Records contained in a dataset:

►

(** Without a file name, neither as argument nor in the object,
    [to_file] raises [MissingFilenameException] and leaves the file system
    as it was. *)
Theorem to_file_missing_filename self fs data d :
  binary_data self = Some data -> filename self = None ->
  to_file self fs None d
    = (fs, Raise (MissingFilenameException "to_file(): no filename received")).
Proof. intros Hb Hf. unfold to_file. by rewrite Hb, target_of_missing. Qed.

(** The run of [to_file] that succeeds: the target is opened, which empties
    it, and the bytes are written. *)
Lemma to_file_run self fs f d data raw t :
  binary_data self = Some data -> target_of self f d = Ok t ->
  path_str t ∉ fs_locked fs -> plain_data self data = Ok raw ->
  to_file self fs f d
    = (fs_put fs (path_str t) raw, Ok (Some (path_str t, Py.len raw))).
Proof.
  intros Hb Ht Hl Hraw. unfold to_file, fs_open_wb, fs_write.
  by rewrite Hb, Ht, decide_False, Hraw, fs_put_put.
Qed.

(** C26 - [to_file] writes the data, decompressed if it is stored
    compressed, to the target path and returns the path and the number of
    bytes written; afterwards the file holds exactly these bytes and no
    other file has changed. *)
Theorem to_file_writes self fs f d data raw t :
  binary_data self = Some data -> target_of self f d = Ok t ->
  path_str t ∉ fs_locked fs -> plain_data self data = Ok raw ->
  exists fs',
    to_file self fs f d = (fs', Ok (Some (path_str t, Py.len raw))) /\
    fs_read fs' (path_str t) = Ok raw /\
    forall p, p <> path_str t -> fs_files fs' !! p = fs_files fs !! p.
Proof.
  intros Hb Ht Hl Hraw. rewrite (to_file_run _ _ _ _ data raw t) by done.
  eexists. split; [done|]. split; [apply fs_read_put|].
  intros p Hp. by apply fs_files_put_ne.
Qed.

(** [to_file] on data that does not decompress: the target was opened
    for writing when the exception is raised. *)
Lemma to_file_raise self fs f d data t e :
  binary_data self = Some data -> target_of self f d = Ok t ->
  path_str t ∉ fs_locked fs -> plain_data self data = Raise e ->
  to_file self fs f d = (fs_put fs (path_str t) [], Raise e).
Proof.
  intros Hb Ht Hl Hraw. unfold to_file, fs_open_wb.
  by rewrite Hb, Ht, decide_False, Hraw.
Qed.

(** C27 - [to_file] opens its target before it decompresses the data: when
    decompression fails, the exception is raised after the file was
    created or truncated, and the file is left empty. *)
Theorem to_file_truncates self fs f d data t e :
  binary_data self = Some data -> target_of self f d = Ok t ->
  path_str t ∉ fs_locked fs -> plain_data self data = Raise e ->
  exists fs',
    to_file self fs f d = (fs', Raise e) /\ fs_read fs' (path_str t) = Ok [].
Proof.
  intros Hb Ht Hl Hraw. rewrite (to_file_raise self fs f d data t e) by done.
  eexists. split; [done|]. apply fs_read_put.
Qed.

(** A target that cannot be opened leaves the file system as it was. *)
Lemma to_file_locked self fs f d data t :
  binary_data self = Some data -> target_of self f d = Ok t ->
  path_str t ∈ fs_locked fs ->
  to_file self fs f d = (fs, Raise OSError).
Proof.
  intros Hb Ht Hl. unfold to_file, fs_open_wb. by rewrite Hb, Ht, decide_True.
Qed.

(** [from_path] reads the file and nothing else. *)
Lemma from_path_read fs fs' p zip_data :
  fs_read fs' (path_str p) = fs_read fs (path_str p) ->
  from_path fs' p zip_data = from_path fs p zip_data.
Proof. unfold from_path. by intros ->. Qed.

Lemma from_path_inv fs p zip_data o :
  from_path fs p zip_data = Ok o -> exists data, fs_read fs (path_str p) = Ok data.
Proof. unfold from_path. intros (data & Hd & _)%bind_Ok_inv. eauto. Qed.

(** [to_file] changes no file but its target. *)
Lemma to_file_frame keep self fs f d t :
  target_of self f d = Ok t -> path_str t ∈ keep ->
  same_but keep fs (to_file self fs f d).1.
Proof.
  intros Ht Hp. unfold to_file. rewrite Ht. destruct (binary_data self); [|done].
  destruct (fs_open_wb _ _) as [fs1|] eqn:E; [|done].
  apply (same_but_open_wb keep) in E; [|done].
  destruct (plain_data _ _); simpl; [|done]. etrans; [done|]. by apply same_but_put.
Qed.

End DataObject_facts.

◄

EXERCISE DIRECTIONS:
Wherever the string "destruct" occurs in the records, copy the line it is in.

WRITTEN REPLY:
  intros Ht Hp. unfold to_file. rewrite Ht. destruct (binary_data self); [|done].
  destruct (fs_open_wb _ _) as [fs1|] eqn:E; [|done].
  destruct (plain_data _ _); simpl; [|done]. etrans; [done|]. by apply same_but_put.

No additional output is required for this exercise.